Assigned task:
Quote exactly, and only, the lines of the material below from the line with "by rewrite <- Permutation_rev." through the line with "Lemma path_down_spec n".

Task input:

________________________

Lemma connect_loop_agrees pindexNew block disc base m0 mold ks : forall n stack m mnew r n',
  agrees n (stack ++ base) m -> Forall (described n) ks -> NoDup (k_hash <$> rev ks ++ stack ++ base) ->
  (forall k, k ∈ ks -> k_addr k = pindexNew -> DeserializeBlockTransactions (vtx block) = Ok (k_txs k)) ->
  accepts m ks mnew -> Forall (described n) disc -> NoDup (k_hash <$> disc ++ base) -> accepts m0 disc mold ->
  (forall u m1, stacked SHA3_256 (D := D) u base m1 -> m1 = m0) ->
  connect_loop SHA3_256 randomx_hash_fast dilithium_verify seedPubkeys system_clock connect_callbacks disconnect_callbacks n
    pindexNew block (k_addr <$> disc) (k_addr <$> stack) (k_addr <$> ks) = Some (r, n') ->
  keeps n n' /\
  match r with
  | Ok _ => agrees n' (rev ks ++ stack ++ base) mnew
  | Err a => a = RolledBack /\ agrees n' (rev disc ++ base) mold \/ a = RollbackFailed
  end.
Proof.
  induction ks as [|k ks IH]; intros n stack m mnew r n' HA HF HN Hblk Hacc HFd HNd Haccd Hm0; cbn [fmap list_fmap connect_loop].
  { intros [= <- <-]. inversion Hacc; subst. by split; [apply keeps_refl|]. }
  apply Forall_cons in HF as [Hk HF]. inversion Hacc as [|? ? m1 spent ? ? HE Hacc']; subst.
  pose proof Hk as (Hid & Hrd & Htx & _). unfold node_hash.
  destruct (deref n (k_addr k)) as [b|] eqn:Eb; [|done]. injection Hid as E1 _ _.
  cbn [fmap option_fmap option_map mbind option_bind]. rewrite E1, Hrd.
  set (blk := if bool_decide (k_addr k = pindexNew) then block else k_block k).
  assert ((if bool_decide (k_addr k = pindexNew) then Some block else Some (k_block k)) = Some blk) as ->.
  { unfold blk. by destruct (bool_decide _). }
  assert (DeserializeBlockTransactions (vtx blk) = Ok (k_txs k)) as Hbt.
  { unfold blk. destruct (bool_decide_reflect (k_addr k = pindexNew)); [|done]. apply Hblk; [by left|done]. }
  destruct (connect n (k_addr k) blk true) as [[r1 n1]|] eqn:E; [|done]. cbn [mbind option_bind].
  cbn [rev] in HN. rewrite <- app_assoc in HN. cbn [app] in HN. rewrite fmap_app, fmap_cons in HN.
  assert (k_hash k ∉ k_hash <$> stack ++ base) as Hni by (apply NoDup_app in HN as (_ & _ & HN); by apply NoDup_cons in HN as [? _]).
  destruct (connect_agrees n (stack ++ base) m k blk true r1 n1 m1 spent HA Hk Hni Hbt HE E) as [HT HA1].
  pose proof (tip_frame_same _ _ _ HT) as HSS. destruct (is_ok r1).
  - set (n2 := log n1 _). intros H. assert (same_store n n2) as HS2.
    { eapply same_store_trans; [exact HSS|apply log_same]. }
    destruct (IH n2 (k :: stack) m1 mnew r n') as [HK HR]; try done.
    + by apply log_agrees.
    + by eapply described_all.
    + cbn [app]. by rewrite fmap_app, fmap_cons.
    + intros k' Hk'. apply Hblk. by right.
    + by eapply described_all.
    + split; [eapply keeps_trans; [by apply keeps_frame|eapply keeps_trans; [apply keeps_log|done]]|].
      cbn [rev]. rewrite <- app_assoc. done.
  - destruct (fail_children SHA3_256 n1 _) as [n2|] eqn:E2; [|done]. cbn [mbind option_bind].
    apply fail_children_keeps in E2 as [K2 U2].
    destruct (rollback _ _ _ _ _ _ _ n2 _ _) as [[a n3]|] eqn:E3; [|done]. cbn [mbind option_bind]. intros [= <- <-].
    assert (keeps n n2) as K12 by (eapply keeps_trans; [by apply keeps_frame|done]).
    destruct (rollback_agrees n2 stack disc base m m0 mold a n3) as [K3 HR]; try done.
    + eapply agrees_same; [apply K2|done|done].
    + eapply described_all; [apply K12|done].
    + split; [by eapply keeps_trans|done].
Qed.

Lemma set_tip_spec n p n' : set_tip n p = Some n' -> same_store n n' /\ n_utxo n' = n_utxo n /\ tip n' = Some p.
Proof. unfold set_tip. destruct (deref n p); [|done]. cbn. by intros [= <-]. Qed.

Lemma write_best_spec n p ok n' : write_best n p = Some (ok, n') -> keeps n n' /\ n_utxo n' = n_utxo n.
Proof.
  unfold write_best. destruct (node_hash n p) as [h|]; [|done]. cbn [mbind option_bind].
  destruct (n_pdb n) as [db|] eqn:Ed; [|intros [= <- <-]; split; [apply keeps_refl|done]].
  destruct (WriteBestBlock db h) as [ok' db'] eqn:Ew. intros [= <- <-]. split; [|done]. split; [|done]. split; [done|].
  intros h' Hh'. unfold read_block. cbn [n_pdb set_pdb mbind option_bind]. rewrite Ed. cbn [mbind option_bind].
  unfold WriteBestBlock in Ew. destruct (negb _); [by injection Ew as _ <-|].
  assert (db' = snd (put_batch db [Put best_key (GetHex h)])) as -> by (by rewrite Ew).
  apply put_other_read_block; [|done]. intros k. apply block_key_not_best.
Qed.

Lemma notify_keeps n p : keeps n (NotifyTipUpdate n p).
Proof. by split. Qed.

Lemma persist_agrees n p n' ks m : agrees n ks m -> persist_tip n p = Some n' ->
  same_store n n' /\ agrees n' ks m /\ tip n' = Some p.
Proof.
  intros HA. unfold persist_tip. destruct (set_tip n p) as [n1|] eqn:E1; [|done]. cbn [mbind option_bind].
  destruct (write_best n1 p) as [[ok n2]|] eqn:E2; [|done]. cbn [mbind option_bind]. intros [= <-].
  apply set_tip_spec in E1 as (S1 & U1 & T1). apply write_best_spec in E2 as ([S2 T2] & U2).
  split_and!; [by eapply same_store_trans| |congruence].
  eapply agrees_same; [|exact U2|]; [done|]. by eapply agrees_same.
Qed.

(** The whole reorganisation: either the new branch, or the old chain, or a
    rollback that failed. *)
Lemma perform_reorg_agrees n fork pold pindexNew block old new base m0 mold mnew a n' :
  agrees n (old ++ base) mold -> Forall (described n) new -> NoDup (k_hash <$> rev new ++ base) ->
  (forall k, k ∈ new -> k_addr k = pindexNew -> DeserializeBlockTransactions (vtx block) = Ok (k_txs k)) ->
  (forall u m1, stacked SHA3_256 (D := D) u base m1 -> m1 = m0) -> accepts m0 new mnew ->
  perform_reorg SHA3_256 randomx_hash_fast dilithium_verify seedPubkeys system_clock connect_callbacks disconnect_callbacks n
    fork pold pindexNew block (k_addr <$> old) (k_addr <$> new) = Some (a, n') ->
  same_store n n' /\
  match a with
  | Reorganised => agrees n' (rev new ++ base) mnew /\ tip n' = Some pindexNew
  | RollbackFailed => tip n' = tip n
  | FirstConnected | Extended | Replaced | ReplacementLost => False
  | _ => agrees n' (old ++ base) mold /\ tip n' = tip n
  end.
Proof.
  intros HA HF HN Hblk Hm0 Hacc. unfold perform_reorg.
  assert (same_store n n /\ agrees n (old ++ base) mold /\ tip n = tip n) as Hstay by (split_and!; [apply same_store_refl|done..]).
  destruct (any_invalid n _) as [[]|]; cbn [mbind option_bind]; [intros [= <- <-]; done| |done].
  destruct (_ && _); [intros [= <- <-]; done|].
  destruct (all_readable SHA3_256 n (k_addr <$> old)) as [[]|]; cbn [mbind option_bind negb]; [|intros [= <- <-]; done|done].
  unfold abort_unless. destruct (_ || _); [|done].
  destruct (all_readable SHA3_256 n _) as [[]|]; cbn [mbind option_bind negb]; [|intros [= <- <-]; done|done].
  destruct (node_hash n fork) as [forkHash|]; [|done]. destruct (node_hash n pold) as [oldHash|]; [|done].
  destruct (node_hash n pindexNew) as [newHash|]; [|done]. destruct (mapM (node_hash n) (k_addr <$> old)) as [dh|]; [|done].
  destruct (mapM (node_hash n) (k_addr <$> new)) as [ch|]; [|done]. cbn [mbind option_bind].
  set (f := fun w => BeginReorg SHA3_256 w forkHash oldHash newHash dh ch).
  destruct (with_wal n f) as [ok3 n1] eqn:Ew. assert (n1 = log n f) as -> by (unfold log; by rewrite Ew).
  destruct ok3; cbn [negb].
  2: { intros [= <- <-]. split; [apply log_same|]. split; [by apply log_agrees|apply log_same]. }
  set (n2 := log (log n f) _). assert (keeps n n2) as K2 by (eapply keeps_trans; apply keeps_log).
  assert (agrees n2 (old ++ base) mold) as HA2 by (by apply log_agrees, log_agrees).
  destruct (disconnect_loop _ _ _ _ _ _ _ n2 [] _) as [[r n3]|] eqn:E3; [|done]. cbn [mbind option_bind].
  destruct (disconnect_loop_agrees old n2 base [] mold mold r n3 HA2 (acc_nil _ _) E3) as (K3 & -> & m0' & HA3 & Hacc3).
  rewrite app_nil_r in *. assert (m0' = m0) as ->. { destruct HA3 as [(u & _ & _ & HS) _ _]. by eapply Hm0. }
  set (n4 := log n3 _). assert (keeps n n4) as K4.
  { eapply keeps_trans; [exact K2|]. eapply keeps_trans; [exact K3|apply keeps_log]. }
  destruct (connect_loop _ _ _ _ _ _ _ n4 _ _ _ _ _) as [[r n5]|] eqn:E5; [|done]. cbn [mbind option_bind].
  destruct (connect_loop_agrees pindexNew block (rev old) base m0 mold new n4 [] m0 mnew r n5) as [K5 HR]; try done.
  - by apply log_agrees.
  - eapply described_all; [apply K4|done].
  - eapply described_all; [apply K4|]. apply Forall_rev. destruct HA as [_ HFd _]. by apply Forall_app in HFd as [? _].
  - destruct HA as [_ _ HNd]. eapply NoDup_Permutation_proper; [|exact HNd]. apply fmap_Permutation.
    by rewrite <- Permutation_rev.
  - assert (same_store n n5) as S5 by (eapply same_store_trans; [apply K4|apply K5]).
    assert (tip n5 = tip n) as T5 by (destruct K4 as [_ E4], K5 as [_ E6]; congruence).
    destruct r as [[]|a'].
    + destruct (persist_tip n5 pindexNew) as [n6|] eqn:E6; [|done]. cbn [mbind option_bind]. intros [= <- <-].
      destruct (persist_agrees n5 pindexNew n6 _ _ HR E6) as (S6 & HA6 & T6).
      assert (keeps n6 (NotifyTipUpdate (log n6 CompleteReorg) pindexNew)) as [S7 T7]
        by (eapply keeps_trans; [apply keeps_log|apply notify_keeps]).
      split; [|split; [|congruence]].
      * eapply same_store_trans; [exact S5|]. by eapply same_store_trans.
      * eapply agrees_same; [exact S7|apply log_same|done].
    + intros [= <- <-]. destruct HR as [[-> HR]| ->]; [|done]. rewrite rev_involutive in HR. done.
Qed.

Lemma path_down_spec n ks : forall fuel p fork l, Forall (described n) ks -> linked ks -> k_addr <$> head ks = Some p ->
  path_down fuel (arena (n_chain n)) p fork = Some (Some l) ->
  exists ks1 k ks2, ks = ks1 ++ k :: ks2 /\ k_addr k = fork /\ l = k_addr <$> ks1.
Proof.
  induction ks as [|k ks IH]; intros fuel p fork l HF HL Hp; [done|]. apply Forall_cons in HF as [Hk HF].
  destruct HL as [E HL]. cbn in Hp. injection Hp as <-. destruct fuel as [|fuel]; cbn [path_down].
  - destruct (bool_decide_reflect (k_addr k = fork)) as [<-|]; [|done]. intros [= <-]. by exists [], k, ks.
  - destruct (bool_decide_reflect (k_addr k = fork)) as [<-|]; [intros [= <-]; by exists [], k, ks|].
    destruct Hk as (Hid & _). unfold deref in Hid. destruct (arena (n_chain n) !! k_addr k) as [b|]; [|done].
    cbn [mbind option_bind]. injection Hid as _ _ Hpv. rewrite Hpv, E. destruct ks as [|k2 ks]; [done|].
    cbn [head fmap option_fmap option_map]. destruct (path_down fuel _ _ fork) as [[l2|]|] eqn:E2; [|done|done].
    cbn. intros [= <-]. destruct (IH fuel (k_addr k2) fork l2 HF HL eq_refl E2) as (ks1 & kf & ks2 & -> & <- & ->).
    by exists (k :: ks1), kf, ks2.
Qed.

Lemma linked_suffix ks1 k ks2 : linked (ks1 ++ k :: ks2) -> linked (k :: ks2).
Proof. induction ks1 as [|k1 ks1 IH]; [done|]. cbn [app linked]. intros [_ H]. by apply IH. Qed.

________________________

Answer to the exercise:
    by rewrite <- Permutation_rev.
  - assert (same_store n n5) as S5 by (eapply same_store_trans; [apply K4|apply K5]).
    assert (tip n5 = tip n) as T5 by (destruct K4 as [_ E4], K5 as [_ E6]; congruence).
    destruct r as [[]|a'].
    + destruct (persist_tip n5 pindexNew) as [n6|] eqn:E6; [|done]. cbn [mbind option_bind]. intros [= <- <-].
      destruct (persist_agrees n5 pindexNew n6 _ _ HR E6) as (S6 & HA6 & T6).
      assert (keeps n6 (NotifyTipUpdate (log n6 CompleteReorg) pindexNew)) as [S7 T7]
        by (eapply keeps_trans; [apply keeps_log|apply notify_keeps]).
      split; [|split; [|congruence]].
      * eapply same_store_trans; [exact S5|]. by eapply same_store_trans.
      * eapply agrees_same; [exact S7|apply log_same|done].
    + intros [= <- <-]. destruct HR as [[-> HR]| ->]; [|done]. rewrite rev_involutive in HR. done.
Qed.

Lemma path_down_spec n ks : forall fuel p fork l, Forall (described n) ks -> linked ks -> k_addr <$> head ks = Some p ->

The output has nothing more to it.